Currin era un destacado miembro del elitista club al que pertenecen apenas unos miles de individuos en el mundo, aquellos que han amasado tal influencia gracias a la riqueza, al talento o a la falta de escrúpulos que sus vidas afectan, con sus decisiones y sus acciones, a millones, a miles de millones incluso, de personas. Era directivo de media docena de multinacionales y dueño de otra media. Sus amigos pertenecían a esa clase de gente que sacaba buen partido de su posición privilegiada; compraban contactos en Washington y sus aviones privados estaban familiarizados con las pistas de aterrizaje de Londres, Dubái, Hong Kong, París y Bombay.
El chantaje era lo primero que le venía a la cabeza. Sin embargo, al igual que Vera, la intuición de Fane le decía que se trataba de una posibilidad demasiado obvia.
—Tiene tres cosas a su favor —le dijo Fane— y sin ellas no estoy seguro de que podamos abordar el problema como a usted le gustaría. En primer lugar, fue muy inteligente por su parte no alertar a ese tipo de que le había pillado. Lleva saliéndose con la suya un tiempo y debe de sentirse bastante a sus anchas. Eso está bien. En segundo lugar, no le ha dicho ni a Elise ni a Lore lo que está ocurriendo. Eso nos da cierto margen de maniobra, más opciones. Y tercero, sabe usted guardar un secreto.
» Estoy interesado en ayudarla —continuó—, pero tiene que entender que lo que quiere hacer pondrá en marcha un engranaje que opera al margen del sistema. Y siempre que uno se sale del sistema paga un precio; es fácil subestimar el coste.
—No me asusta tener que tomar decisiones difíciles o vivir con las consecuencias.
—Va más allá. Se está metiendo en esto sin saber qué moneda tendrá que usar para pagar el precio. ¿Una conciencia limpia? ¿Respeto por uno mismo? ¿Pérdida de la fe... en sí misma, en los demás?

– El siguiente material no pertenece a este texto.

Definition inputsOf (d : UserData) (at_ : Place) : Inputs :=
  let route := parseAccountSettingsRoute (pl_path at_) (pl_login at_) in
  let repositoryLogin := repositoryAccountLogin (pl_path at_) (pl_login at_) in
  {| in_settingsLogin := route ≫= route_accountLogin;
     in_settingsTab := route_tab <$> route;
     in_login := pl_login at_;
     in_onboarding := ud_onboarding d;
     in_repositoryLogin := repositoryLogin;
     in_repositoryScope :=
       repositoryPreferenceScope
         (selectRepositoryInstallation (default [] (installations <$> ud_githubApp d))
            repositoryLogin (pl_login at_)) (pl_login at_);
     in_preferences := ud_preferences d;
     in_scope := ud_preferencesScope d |}.

Definition completes (i : Inputs) : bool :=
  let showsRepositoryReadiness :=
    opt_truthy (in_repositoryLogin i) && bool_decide (in_scope i = in_repositoryScope i) in
  let showsCurrentAccountSettings :=
    bool_decide (in_settingsTab i = Some TabPreferences) &&
    bool_decide (in_settingsLogin i = in_login i) && bool_decide (in_scope i = "account") in
  (showsRepositoryReadiness || showsCurrentAccountSettings) &&
  shouldCompleteProductTour (in_onboarding i) (in_preferences i).

Definition completedState : ProductTourOnboarding :=
  {| tour_version := productTourVersion; tour_status := TourCompleted; tour_seen := true |}.

(** ** State *)

(** A journey is one mount of the dashboard. *)

(** The four saves of the settings page. *)
Inductive PreferenceSave := SaveSandbox | SaveCache | DeleteCache | DeleteSandboxKey.
(* ===== verification/Navigation.v ===== *)
(** The address of the console and the page it shows: the location state of
    src/ui/src/App.tsx with every handler that writes the browser's history, the
    effects that rewrite old addresses, and the page [App] renders.

    Addresses are written in the form the browser's URL parser gives them. *)
From S2P Require Import Prelude.
From S2P Require Import JsString.
From S2P Require Import UrlPath.
From S2P Require Import JsRegex.
From S2P Require Import JsUri.
From S2P Require Import AdminTypes.
From S2P Require Import LoadPolicy.
From S2P Require Import AppRoutes.
From S2P Require Import Readiness.

(** ** The browser *)

Record Address := { ad_path : string; ad_search : string }.

Definition addressOf (url : string) : Address :=
  {| ad_path := location_pathname url; ad_search := location_search url |}.

(** An address as the URL parser gives it. *)
Definition plain_address (a : Address) : Prop := addressOf (ad_path a +:+ ad_search a) = a.

(** The session history, and the state of [App]: [locationPath],
    [locationSearch], [userSelectedKey] and [section]. *)
Record Nav := {
  nv_back : list Address;
  nv_here : Address;
  nv_forward : list Address;
  nv_path : string;
  nv_search : string;
  nv_key : string;
  nv_section : AdminSection;
  (** The path and search for which the effects ran last. *)
  nv_seen : option (string * string);
  nv_signedOut : bool;
  (** A page of requests of which there are none emptied [userSelectedKey], and
      nothing has selected a context since. *)
  nv_emptied : bool;
}.

Definition with_history (back : list Address) (here : Address) (forward : list Address) (n : Nav) :
    Nav := {|
  nv_back := back; nv_here := here; nv_forward := forward; nv_path := nv_path n;
  nv_search := nv_search n; nv_key := nv_key n; nv_section := nv_section n;
  nv_seen := nv_seen n; nv_signedOut := nv_signedOut n; nv_emptied := nv_emptied n |}.

Definition with_location (path search : string) (n : Nav) : Nav := {|
  nv_back := nv_back n; nv_here := nv_here n; nv_forward := nv_forward n; nv_path := path;
  nv_search := search; nv_key := nv_key n; nv_section := nv_section n; nv_seen := nv_seen n;
  nv_signedOut := nv_signedOut n; nv_emptied := nv_emptied n |}.

Definition with_selection (key : string) (emptied : bool) (section : AdminSection) (n : Nav) : Nav := {|
  nv_back := nv_back n; nv_here := nv_here n; nv_forward := nv_forward n; nv_path := nv_path n;
  nv_search := nv_search n; nv_key := key; nv_section := section; nv_seen := nv_seen n;
  nv_signedOut := nv_signedOut n; nv_emptied := emptied |}.

Definition with_seen (seen : option (string * string)) (signedOut : bool) (n : Nav) : Nav := {|
  nv_back := nv_back n; nv_here := nv_here n; nv_forward := nv_forward n; nv_path := nv_path n;
  nv_search := nv_search n; nv_key := nv_key n; nv_section := nv_section n; nv_seen := seen;
  nv_signedOut := signedOut; nv_emptied := nv_emptied n |}.

Definition pushState (url : string) (n : Nav) : Nav :=
  with_history (nv_here n :: nv_back n) (addressOf url) [] n.
Definition replaceState (url : string) (n : Nav) : Nav :=
  with_history (nv_back n) (addressOf url) (nv_forward n) n.

(** [setLocationPath(window.location.pathname)] and the same for the search. *)
Definition readLocation (n : Nav) : Nav :=
  with_location (ad_path (nv_here n)) (ad_search (nv_here n)) n.

Definition setUserSelectedKey (key : string) (n : Nav) : Nav :=
  with_selection key false (nv_section n) n.

(** [window.location.pathname + window.location.search] *)
Definition currentURL (n : Nav) : string := ad_path (nv_here n) +:+ ad_search (nv_here n).

Definition mountNav (a : Address) : Nav := {|
  nv_back := []; nv_here := a; nv_forward := []; nv_path := ad_path a; nv_search := ad_search a;
  nv_key := userJobsGroupKeyFromLocation (ad_path a) (ad_search a);
  nv_section := sectionFromPath (ad_path a); nv_seen := None; nv_signedOut := false;
  nv_emptied := false |}.

(** ** The handlers *)

Definition goTo (url : string) (n : Nav) : Nav :=
  readLocation (if bool_decide (currentURL n = url) then n else pushState url n).

Inductive UserPageKind := HomePage | RepositoriesPage | SettingsPage.
(* ===== verification/JobDetail.v ===== *)
(** The page of a single job, [RunnerJobDetail] of
    src/ui/src/components/runner-job-detail.tsx: its four requests.

    The page is mounted anew for each job.  A request of an effect carries a
    guard that the cleanup of the effect clears; the buttons start requests
    whose guard is never cleared. *)
From S2P Require Import Prelude.
From S2P Require Import JsString.
From S2P Require Import JsUri.
From S2P Require Import Json.
From S2P Require Import AdminTypes.
From S2P Require Import Errors.
From S2P Require Import JobLogs.
From S2P Require Import LogPanel.
From S2P Require Import BuildGroups.

(** ** Requests *)

Inductive DetailFetch :=
  | FetchJob
  | FetchGroup
  | FetchLog (name : LogName)
  | FetchGitHubLog.

Record Pending := { pd_fetch : DetailFetch; pd_manual : bool; pd_active : bool }.

Definition endpoint (apiBase id : string) : string := apiBase +:+ "/" +:+ encodeURIComponent id.

Definition fetchURL (apiBase id : string) (f : DetailFetch) : string :=
  match f with
  | FetchJob => endpoint apiBase id
  | FetchGroup => endpoint apiBase id +:+ "/group"
  | FetchLog name => endpoint apiBase id +:+ "/logs/" +:+ encodeURIComponent (logName_string name)
  | FetchGitHubLog => endpoint apiBase id +:+ "/github-log"
  end.

(** What a request answers with, or throws. *)
Definition Answer (f : DetailFetch) : Type :=
  thrown + match f with
           | FetchJob => RunnerState
           | FetchGroup => RunnerJobGroup
           | FetchLog _ | FetchGitHubLog => json
           end.

(** ** State *)

Record JobDetail := {
  jd_job : option RunnerState;
  jd_group : option RunnerJobGroup;
  jd_loading : bool;
  jd_selectedLog : LogName;
  jd_logText : LocalizedLogText;
  jd_githubText : LocalizedLogText;
  jd_githubLoading : bool;
  jd_pending : list Pending;
}.

Definition with_job (job : option RunnerState) (group : option RunnerJobGroup) (loading : bool)
    (d : JobDetail) : JobDetail := {|
  jd_job := job; jd_group := group; jd_loading := loading; jd_selectedLog := jd_selectedLog d;
  jd_logText := jd_logText d; jd_githubText := jd_githubText d;
  jd_githubLoading := jd_githubLoading d; jd_pending := jd_pending d |}.

Definition with_log (name : LogName) (text : LocalizedLogText) (d : JobDetail) : JobDetail := {|
  jd_job := jd_job d; jd_group := jd_group d; jd_loading := jd_loading d; jd_selectedLog := name;
  jd_logText := text; jd_githubText := jd_githubText d; jd_githubLoading := jd_githubLoading d;
  jd_pending := jd_pending d |}.

Definition with_github (text : LocalizedLogText) (loading : bool) (d : JobDetail) : JobDetail := {|
  jd_job := jd_job d; jd_group := jd_group d; jd_loading := jd_loading d;
  jd_selectedLog := jd_selectedLog d; jd_logText := jd_logText d; jd_githubText := text;
  jd_githubLoading := loading; jd_pending := jd_pending d |}.

Definition with_pending (pending : list Pending) (d : JobDetail) : JobDetail := {|
  jd_job := jd_job d; jd_group := jd_group d; jd_loading := jd_loading d;
  jd_selectedLog := jd_selectedLog d; jd_logText := jd_logText d;
  jd_githubText := jd_githubText d; jd_githubLoading := jd_githubLoading d;
  jd_pending := pending |}.

Definition start (f : DetailFetch) (manual : bool) (d : JobDetail) : JobDetail :=
  with_pending (jd_pending d ++ [{| pd_fetch := f; pd_manual := manual; pd_active := true |}]) d.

—Eso es bastante deprimente —contestó a la defensiva—. ¿Hay algo que dicte que eso es siempre así?
—No quiero que se ilusione.
Vera lo estudió por un instante y volvió a su sillón para sentarse.
—A mí Jeffrey Currin o Richard Cha me importan poco. Pero tengo una obligación para con sus mujeres. Si permitiese que saliera a la luz lo que me cuentan confidencialmente, estaría faltando a mi responsabilidad. Sería demoledor para ellas.
» Además, estoy segura de que para usted es obvio, pero quiero decirlo abiertamente para ser justa: también a mí me arruinaría. Y no voy a permitir que eso ocurra; encontraré el modo. Y pagaré el precio.